Extracted entries
· · · · · · ·
(* ===== verification/SlMalloc.v ===== *)
(** * The slab allocator (servers/slapd/sl_malloc.c)

    The stack allocator that slapd uses ([SLAP_SLAB_STACK] is 1), without the
    instrumentation of [LDAP_MEMORY_DEBUG], ASAN and Valgrind. Memory maps the
    addresses of the process to octets; words are stored in it as the machine
    does, least octet first. [ext] is the block that the C library returns when
    the slab cannot serve a request. [None] is a failed assertion or undefined
    behaviour. *)

From S2P Require Import Prelude.

Local Open Scope Z_scope.

(** ** Memory *)

Definition memory := Z -> Z.

Fixpoint load_le (n : nat) (m : memory) (a : Z) : Z :=
  match n with O => 0 | S n => m a + 256 * load_le n m (a + 1) end.

Definition load (m : memory) (a : Z) : Z := load_le 8 m a.

Definition within (a n x : Z) : bool := (a <=? x) && (x <? a + n).

Definition store (m : memory) (a w : Z) : memory :=
  fun x => if within a 8 x then (w / 2 ^ (8 * (x - a))) mod 256 else m x.

Definition memcpy (m : memory) (dst src n : Z) : memory :=
  fun x => if within dst n x then m (src + (x - dst)) else m x.

Definition memset (m : memory) (a c n : Z) : memory := fun x => if within a n x then c else m x.

(** ** The heap *)

(** [sh_last] is the first address behind the last block. *)
Record slab_heap := mkHeap { sh_base : Z; sh_last : Z; sh_end : Z }.

Definition with_last (sh : slab_heap) (p : Z) : slab_heap := mkHeap sh.(sh_base) p sh.(sh_end).

Definition Align : Z := 8.
Definition SL_FREE_MASK : Z := 2 ^ 63.
Definition SL_MAX_SIZE : Z := SL_FREE_MASK / 2.

Definition sl_align (bytes : Z) : Z := Z.land (u64 (bytes + Align - 1)) (u64 (- Align)).
Definition sl_up2block (gross : Z) : Z := sl_align (u64 (gross + 8)).

(** A block begins with its size; the highest bit says that the block in front of
    it is free. *)
Definition sl_get_free (m : memory) (block : Z) : bool := negb (Z.land (load m block) SL_FREE_MASK =? 0).
Definition sl_set_free (m : memory) (block : Z) : memory := store m block (Z.lor (load m block) SL_FREE_MASK).
Definition sl_get_size (m : memory) (block : Z) : Z := Z.land (load m block) (Z.lnot SL_FREE_MASK).
Definition sl_set_size (m : memory) (block gross : Z) : memory := store m block gross.
Definition sl_update_size (m : memory) (block gross : Z) : memory :=
  store m block (Z.lor (Z.land (load m block) SL_FREE_MASK) gross).

(** A new heap, or the old one made empty: [base] is the block that the C library
    allocates, or to which it moves the old one. *)
Definition slap_sl_mem_create (size : Z) (old : option slab_heap) (new : bool) (base : Z) : slab_heap :=
  let size := sl_align size in
  match old with
  | Some sh =>
      if negb new then sh else
      let base := if size >? u64 (sh.(sh_end) - sh.(sh_base)) then base else sh.(sh_base) in
      mkHeap base base (base + size)
  | None => mkHeap base base (base + size)
  end.

(** ** Allocating *)

(** [__slap_sl_malloc]; [None] is its null pointer. *)
Definition slab_malloc (sh : slab_heap) (m : memory) (gross : Z) : option (Z * slab_heap * memory) :=
  let sl_size := sl_up2block gross in
  if sl_size <? u64 (sh.(sh_end) - sh.(sh_last))
  then Some (sh.(sh_last) + 8, with_last sh (sh.(sh_last) + sl_size), sl_set_size m sh.(sh_last) sl_size)
  else None.

(** The pointer, the context and the memory afterwards. *)
Definition slap_sl_malloc (nett : Z) (ctx : option slab_heap) (m : memory) (ext : Z) : Z * option slab_heap * memory :=
  if nett =? 0 then (0, ctx, m) else
  match ctx with
  | Some sh =>
      if nett <? SL_MAX_SIZE then
        match slab_malloc sh m nett with
        | Some (p, sh, m) => (p, Some sh, m)
        | None => (ext, ctx, m)
        end
      else (ext, ctx, m)
  | None => (ext, ctx, m)
  end.

Definition LIM_SQRT : Z := 2 ^ 32 - 1.

Definition slap_sl_calloc (n s : Z) (ctx : option slab_heap) (m : memory) (ext : Z) : option (Z * option slab_heap * memory) :=
  if Z.lor n s =? 0 then Some (0, ctx, m) else
  bad ← (if Z.lor n s >? LIM_SQRT then if n =? 0 then None else Some ((2 ^ 64 - 1) / n >? s) else Some false);
  if bad : bool then None else
  let nett := u64 (n * s) in
  match ctx with
  | Some sh =>
      if nett <? SL_MAX_SIZE then
        match slab_malloc sh m nett with
        | Some (p, sh, m) => Some (p, Some sh, memset m p 0 nett)
        | None => Some (ext, ctx, m)
        end
      else Some (ext, ctx, m)
  | None => Some (ext, ctx, m)
  end.

(** ** Freeing *)

(** Reclaim freed blocks off the tail: the first block of those that are free. *)
Fixpoint reclaim (fuel : nat) (m : memory) (block : Z) : option Z :=
  match fuel with
  | O => None
  | S fuel => if sl_get_free m block then reclaim fuel m (block - load m (block - 8)) else Some block
  end.

Definition reclaim_fuel (sh : slab_heap) : nat := Z.to_nat (sh.(sh_last) - sh.(sh_base)).

Definition slap_sl_free (ptr : Z) (ctx : option slab_heap) (m : memory) : option (option slab_heap * memory) :=
  match ctx with
  | Some sh =>
      if (ptr =? 0) || (ptr <? sh.(sh_base)) || (ptr >=? sh.(sh_end)) then Some (ctx, m) else
      let block := ptr - 8 in
      let sl_size := sl_get_size m block in
      let next := block + sl_size in
      if negb (sh.(sh_last) =? next) then
        let m := store m (next - 8) sl_size in
        Some (ctx, sl_set_free m next)
      else
        block ← reclaim (reclaim_fuel sh) m block;
        Some (Some (with_last sh block), m)
  | None => Some (ctx, m)
  end.

(** ** Reallocating *)

(** What is not the slab's goes to the C library, whose copying is its own. *)
Definition slap_sl_realloc (ptr new_nett : Z) (ctx : option slab_heap) (m : memory) (ext : Z)
  : option (Z * option slab_heap * memory) :=
  if ptr =? 0 then Some (slap_sl_malloc new_nett ctx m ext) else
  match ctx with
  | None => Some (ext, ctx, m)
  | Some sh =>
      if (ptr <=? sh.(sh_base)) || (ptr >=? sh.(sh_end)) then Some (ext, ctx, m) else
      if new_nett =? 0 then '(ctx, m) ← slap_sl_free ptr ctx m; Some (0, ctx, m) else
      let block := ptr - 8 in
      let old_sl_size := sl_get_size m block in
      if negb (old_sl_size >? 8) then None else
      let old_nett := old_sl_size - 8 in
      let move :=
        let '(p, ctx, m) := slap_sl_malloc new_nett ctx m ext in
        if p =? 0 then Some (p, ctx, m) else
        let m := memcpy m p ptr (if old_nett <? new_nett then old_nett else new_nett) in
        '(ctx, m) ← slap_sl_free ptr ctx m; Some (p, ctx, m) in
      if new_nett <? SL_MAX_SIZE then
        let new_sl_size := sl_up2block new_nett in
        if new_sl_size <=? old_sl_size then Some (ptr, ctx, m) else
        if (block + old_sl_size =? sh.(sh_last)) && (new_sl_size <? u64 (sh.(sh_end) - block))
        then Some (ptr, Some (with_last sh (block + new_sl_size)), sl_update_size m block new_sl_size)
        else move
      else move
  end.

(** ** Marks *)

Definition slap_sl_mark (sh : slab_heap) : Z := sh.(sh_last).

Definition slap_sl_release (ptr : Z) (ctx : option slab_heap) : option slab_heap :=
  sh ← ctx;
  Some (if (ptr >=? sh.(sh_base)) && (ptr <=? sh.(sh_end)) then with_last sh ptr else sh).
(* ===== verification/SlTheorems.v ===== *)
(** * The slab allocator keeps the clients' data

    A heap refines a finite map from pointers to the octets of the clients. *)

From stdpp Require Import gmap.
From S2P Require Import Prelude SlMalloc SlHeap.

Local Open Scope Z_scope.

(** ** The invariant of a heap *)

Record heap_ok (sh : slab_heap) (m : memory) (bl : list block) : Prop := mkOk {
  ho_base : 0 < sh.(sh_base) /\ sh.(sh_base) mod 8 = 0;
  ho_end : sh.(sh_last) <= sh.(sh_end) < 2 ^ 63;
  ho_segs : segs m sh.(sh_base) false bl sh.(sh_last) false;
  ho_align : Forall (fun b => b.1 mod 8 = 0) bl }.

(** The heap holds the buffers [s]. *)
Definition holds (sh : slab_heap) (m : memory) (s : gmap Z (list Z)) : Prop :=
  exists bl, heap_ok sh m bl /\ s = buffers m sh.(sh_base) bl.

Lemma total_align bl : Forall (fun b => b.1 mod 8 = 0) bl -> total bl mod 8 = 0.
Proof.
  induction 1 as [|[n k] bl Hn H IH]; [done|]. cbn [total fold_right fst] in *. fold (total bl).
  rewrite Zplus_mod, Hn, IH. done.
Qed.

Lemma segs_app_2 m b1 b2 p f r h q g : segs m p f b1 r h -> segs m r h b2 q g -> segs m p f (b1 ++ b2) q g.
Proof. intros H1 H2. apply segs_app. by exists r, h. Qed.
· · · · · · ·
Activity
Which lines belong in the answer? Exactly those from the first line of the entries through the line holding "match n with", inclusive, copied unchanged.

Written answer
(* ===== verification/SlMalloc.v ===== *)
(** * The slab allocator (servers/slapd/sl_malloc.c)

    The stack allocator that slapd uses ([SLAP_SLAB_STACK] is 1), without the
    instrumentation of [LDAP_MEMORY_DEBUG], ASAN and Valgrind. Memory maps the
    addresses of the process to octets; words are stored in it as the machine
    does, least octet first. [ext] is the block that the C library returns when
    the slab cannot serve a request. [None] is a failed assertion or undefined
    behaviour. *)

From S2P Require Import Prelude.

Local Open Scope Z_scope.

(** ** Memory *)

Definition memory := Z -> Z.

Fixpoint load_le (n : nat) (m : memory) (a : Z) : Z :=
  match n with O => 0 | S n => m a + 256 * load_le n m (a + 1) end.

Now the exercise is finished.